→ **Exercise directions**: The stretch from the line with "of bounds *)" through the line with "(i : nat) (x y" in the records below: write it out exactly, and nothing else.

→ **Source records**:
(** * OBR forecast extraction (forecast_sources.sources.obr)

    A shallow embedding of [forecast_sources/sources/obr.py]: the Python
    values a spreadsheet cell can hold, the part of pandas the module calls
    ([DataFrame.shape], [DataFrame.iloc], [pd.notna], the [pd.DataFrame]
    constructor), the cache directory and the network as an explicit world,
    and the class [OBRForecast] itself, followed by the properties of its
    methods. *)

From Stdlib Require Import ZArith List String Ascii Bool Lia.
From Stdlib Require Import Floats.SpecFloat.
From stdpp Require Import base option list gmap strings.

Local Open Scope string_scope.
Local Open Scope Z_scope.

(** ** Python values, exceptions *)

Module Py.

(** The exceptions the module can meet. *)
Inductive exn : Type :=
| IndexError          (* a positional indexer out of bounds *)
| OverflowError       (* int(inf), float(n) for n beyond the doubles *)
| ValueError (msg : string)
| TypeError
| HTTPError (status : Z)
| ConnectionError
| OSError.

(** A computation either returns or raises. *)
Inductive result (A : Type) : Type :=
| Ok (a : A)
| Raise (e : exn).
Arguments Ok {A} a.
Arguments Raise {A} e.

#[export] Instance result_ret : MRet result := fun A a => Ok a.
#[export] Instance result_bind : MBind result := fun A B f m =>
  match m with
  | Ok a => f a
  | Raise e => Raise e
  end.
Lemma admin_count_delete (us : list User) (i : nat) (u : User) :
  us !! i = Some u → is_admin u = false →
  admin_count (delete i us) = admin_count us.
Proof.
  intros Hu Hflag. rewrite delete_take_drop.
  rewrite <-(take_drop_middle us i u Hu) at 3.
  change (u :: drop (S i) us) with ([u] ++ drop (S i) us).
  rewrite !admin_count_app.
  assert (admin_count [u] = 0%nat) as ->; [|lia].
  unfold admin_count. rewrite filter_cons, filter_nil, Hflag.
  by rewrite decide_False by discriminate.
Qed.

Lemma admin_count_unfavorited (pid : Z) (us : list User) :
  admin_count (unfavorited pid <$> us) = admin_count us.
Proof.
  apply admin_count_same_flags. rewrite <-list_fmap_compose.
  by apply list_fmap_ext.
Qed.

Lemma elem_of_delete_other {A} (l : list A) (i : nat) (x y : A) :
  l !! i = Some x → y ∈ l → y ≠ x → y ∈ delete i l.
Proof.
  intros Hx Hy Hne. rewrite delete_take_drop.
  rewrite <-(take_drop_middle l i x Hx) in Hy.
  apply elem_of_app in Hy as [Hy|Hy]; apply elem_of_app; [by left|].
  apply elem_of_cons in Hy as [->|Hy]; [done|by right].
Qed.

Lemma filter_all {A} (P : A → Prop) `{!∀ x, Decision (P x)} (l : list A) :
  (∀ x, x ∈ l → P x) → filter P l = l.
Proof.
  induction l as [|x l IH]; intros HP; [done|].
  rewrite filter_cons_True by (apply HP; by left).
  f_equal. apply IH. intros y Hy. apply HP. by right.
Qed.

Lemma filter_other_keys {A} (f : A → Z) (l : list A) (i : nat) (x : A) :
  NoDup (f <$> l) → l !! i = Some x →
  filter (λ y, f y ≠ f x) l = delete i l.
Proof.
  revert i. induction l as [|y l IH]; intros i Hnd Hx; [done|].
  rewrite fmap_cons in Hnd. apply NoDup_cons in Hnd as [Hy Hnd].
  destruct i as [|i]; cbn in Hx.
  - injection Hx as ->. rewrite filter_cons_False by (intros H; by apply H).
    cbn. apply filter_all. intros z Hz Heq.
    apply Hy. rewrite <-Heq. apply list_elem_of_fmap. eauto.
  - rewrite filter_cons_True.
    + cbn. f_equal. by apply IH.
    + intros Heq. apply Hy. rewrite Heq. apply list_elem_of_fmap.
      exists x. split; [done|]. apply list_elem_of_lookup. eauto.
Qed.

Section KeptFacts.
Context {Doc : Type} `{!JsonCodec Doc}.
Implicit Types (fs : gmap string Doc) (app : App) (storage : Storage).

Lemma del_user_cases sel askyesno storage fs storage' fs' :
  del_user sel askyesno storage fs = Ok (storage', fs') →
  storage' = storage ∨
  ∃ idx target,
    head sel = Some idx ∧ users storage !! idx = Some target ∧
    is_admin target = false ∧
    storage' = mkStorage (users_file storage) (products_file storage)
                 (delete idx (users storage))
                 (filter (λ p, sellerId p ≠ userId target) (products storage)).
Proof.
  unfold del_user. destruct sel as [|idx sel]; [intros [= <- _]; by left|].
  destruct (users storage !! idx) as [target|] eqn:Hidx; [|discriminate].
  destruct (is_admin target) eqn:Hadm; [intros [= <- _]; by left|].
  destruct askyesno; [|intros [= <- _]; by left].
  intros [= <- _]. right. by exists idx, target.
Qed.

Lemma _confirm_delete_cases cu askyesno product storage fs storage' fs' :
  _confirm_delete cu askyesno product storage fs = Ok (storage', fs') →
  storage' = storage ∨
  storage' = mkStorage (users_file storage) (products_file storage)
               (unfavorited (productId product) <$> users storage)
               (filter (λ p, productId p ≠ productId product) (products storage)).
Proof.
  unfold _confirm_delete.
  destruct (_ensure_login cu); cbn [negb]; [|intros [= <- _]; by left].
  destruct askyesno; [|intros [= <- _]; by left].
  cbn [set_products users]. rewrite cleanup_favorites_ok. cbn [Exc_bind].
  intros [= <- _]. by right.
Qed.

Lemma del_product_admin_cases sel askyesno storage fs storage' fs' :
  del_product_admin sel askyesno storage fs = Ok (storage', fs') →
  storage' = storage ∨
  ∃ idx target,
    head sel = Some idx ∧ products storage !! idx = Some target ∧
    storage' = mkStorage (users_file storage) (products_file storage)
                 (unfavorited (productId target) <$> users storage)
                 (filter (λ p, productId p ≠ productId target) (products storage)).
Proof.
  unfold del_product_admin. destruct sel as [|idx sel]; [intros [= <- _]; by left|].
  destruct (products storage !! idx) as [target|] eqn:Hidx; [|discriminate].
  destruct askyesno; [|intros [= <- _]; by left].
  cbn [set_products users]. rewrite cleanup_favorites_ok. cbn [Exc_bind].
  intros [= <- _]. right. by exists idx, target.
Qed.

(** X9: no callback that rewrites the users collection grants or removes
    the admin flag: after a profile save, a favorite toggle, an admin
    user-delete or either product delete, whatever was entered or selected,
    the number of admin-flagged users is what it was. *)
Theorem admin_flags_kept :
  (∀ email' phone' nickname' app fs,
     admin_count (users (storage (profile_save email' phone' nickname' app fs).1.1))
     = admin_count (users (storage app))) ∧
  (∀ product app fs app' fs' shown,
     toggle_favorite product app fs = Ok (app', fs', shown) →
     admin_count (users (storage app')) = admin_count (users (storage app))) ∧
  (∀ sel askyesno storage fs storage' fs',
     del_user sel askyesno storage fs = Ok (storage', fs') →
     admin_count (users storage') = admin_count (users storage)) ∧
  (∀ cu askyesno product storage fs storage' fs',
     _confirm_delete cu askyesno product storage fs = Ok (storage', fs') →
     admin_count (users storage') = admin_count (users storage)) ∧
  (∀ sel askyesno storage fs storage' fs',
     del_product_admin sel askyesno storage fs = Ok (storage', fs') →
     admin_count (users storage') = admin_count (users storage)).
Proof.
  split; [|split; [|split; [|split]]].
  - intros email' phone' nickname' app fs.
    unfold profile_save, current_user_obj.
    destruct (current_user app) as [cu|]; [|done].
    destruct (users (storage app) !! cu) as [u|] eqn:Hu; [|done].
    cbn [fst storage users set_users]. by eapply admin_count_insert.
  - intros product app fs app' fs' shown.
    unfold toggle_favorite, current_user_obj.
    destruct (current_user app) as [cu|]; [|by intros [= <- _ _]].
    destruct (users (storage app) !! cu) as [u|] eqn:Hu; [|by intros [= <- _ _]].
    destruct (toggled_ok (productId product) u) as [shown' ->].
    cbn [Exc_bind fst snd]. intros [= <- _ _].
    cbn [storage users set_users]. by eapply admin_count_insert.
  - intros sel askyesno storage fs storage' fs' Hrun.
    destruct (del_user_cases _ _ _ _ _ _ Hrun)
      as [->|(idx & target & _ & Hidx & Hadm & ->)]; [done|].
    cbn [users]. by eapply admin_count_delete.
  - intros cu askyesno product storage fs storage' fs' Hrun.
    destruct (_confirm_delete_cases _ _ _ _ _ _ _ Hrun) as [->| ->]; [done|].
    cbn [users]. apply admin_count_unfavorited.
  - intros sel askyesno storage fs storage' fs' Hrun.
    destruct (del_product_admin_cases _ _ _ _ _ _ Hrun)
      as [->|(idx & target & _ & _ & ->)]; [done|].
    cbn [users]. apply admin_count_unfavorited.
Qed.

(** X10: when user ids are unique, the admin user-delete leaves exactly what
    the integration test's stand-in leaves, which drops users and products by
    the deleted user's id. *)
Theorem del_user_agrees_with_test idx sel target storage fs :
  NoDup (userId <$> users storage) →
  users storage !! idx = Some target → is_admin target = false →
  ∃ fs',
    del_user (idx :: sel) true storage fs
    = Ok (delete_user_by_id (userId target) storage, fs').
Proof.
  intros Hnd Hidx Hadm. rewrite (del_user_run _ _ _ _ _ Hidx Hadm). cbn zeta.
  unfold delete_user_by_id. rewrite (filter_other_keys userId _ idx target) by done.
  eauto.
Qed.

(** X11: the admin user-delete never leaves a product without its seller:
    if every product's seller is a stored user before, so it is after. *)
Theorem del_user_keeps_sellers sel askyesno storage fs storage' fs' :
  sellers_exist storage →
  del_user sel askyesno storage fs = Ok (storage', fs') →
  sellers_exist storage'.
Proof.
  intros Hok Hrun.
  destruct (del_user_cases _ _ _ _ _ _ Hrun)
    as [->|(idx & target & _ & Hidx & _ & ->)]; [done|].
  intros p Hp. cbn [products users] in *.
  apply list_elem_of_filter in Hp as [Hne Hp].
  destruct (Hok p Hp) as (u & Hu & Hseller). exists u. split; [|done].
  eapply elem_of_delete_other; [done..|]. intros ->. by apply Hne.
Qed.

(** X12: both product-delete paths keep the favorites sound: if every
    favorite names an existing product and no favorites list holds an id
    twice, the same is true after the delete. *)
Theorem product_delete_keeps_favorites storage fs :
  no_dangling_favorites storage = true →
  (∀ u, u ∈ users storage → NoDup (favorites u)) →
  (∀ cu askyesno product storage' fs',
     _confirm_delete cu askyesno product storage fs = Ok (storage', fs') →
     no_dangling_favorites storage' = true ∧
     ∀ u, u ∈ users storage' → NoDup (favorites u)) ∧
  (∀ sel askyesno storage' fs',
     del_product_admin sel askyesno storage fs = Ok (storage', fs') →
     no_dangling_favorites storage' = true ∧
     ∀ u, u ∈ users storage' → NoDup (favorites u)).
Proof.
  intros Hok Hnd.
  assert (∀ pid u, u ∈ unfavorited pid <$> users storage → NoDup (favorites u))
    as Hnd'.
  { intros pid u' (u & -> & Hu)%list_elem_of_fmap.
    eapply sublist_NoDup; [by apply Hnd|apply remove_first_sublist]. }
  split.
  - intros cu askyesno product storage' fs' Hrun.
    destruct (_confirm_delete_cases _ _ _ _ _ _ _ Hrun) as [->| ->]; [done|].
    split; [by apply product_delete_keeps_integrity|apply Hnd'].
  - intros sel askyesno storage' fs' Hrun.
    destruct (del_product_admin_cases _ _ _ _ _ _ Hrun)
      as [->|(idx & target & _ & _ & ->)]; [done|].
    split; [by apply product_delete_keeps_integrity|apply Hnd'].
Qed.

→ **Answer space**:
| IndexError          (* a positional indexer out of bounds *)
| OverflowError       (* int(inf), float(n) for n beyond the doubles *)
| ValueError (msg : string)
| TypeError
| HTTPError (status : Z)
| ConnectionError
| OSError.

(** A computation either returns or raises. *)
Inductive result (A : Type) : Type :=
| Ok (a : A)
| Raise (e : exn).
Arguments Ok {A} a.
Arguments Raise {A} e.

#[export] Instance result_ret : MRet result := fun A a => Ok a.
#[export] Instance result_bind : MBind result := fun A B f m =>
  match m with
  | Ok a => f a
  | Raise e => Raise e
  end.
Lemma admin_count_delete (us : list User) (i : nat) (u : User) :
  us !! i = Some u → is_admin u = false →
  admin_count (delete i us) = admin_count us.
Proof.
  intros Hu Hflag. rewrite delete_take_drop.
  rewrite <-(take_drop_middle us i u Hu) at 3.
  change (u :: drop (S i) us) with ([u] ++ drop (S i) us).
  rewrite !admin_count_app.
  assert (admin_count [u] = 0%nat) as ->; [|lia].
  unfold admin_count. rewrite filter_cons, filter_nil, Hflag.
  by rewrite decide_False by discriminate.
Qed.

Lemma admin_count_unfavorited (pid : Z) (us : list User) :
  admin_count (unfavorited pid <$> us) = admin_count us.
Proof.
  apply admin_count_same_flags. rewrite <-list_fmap_compose.
  by apply list_fmap_ext.
Qed.

Lemma elem_of_delete_other {A} (l : list A) (i : nat) (x y : A) :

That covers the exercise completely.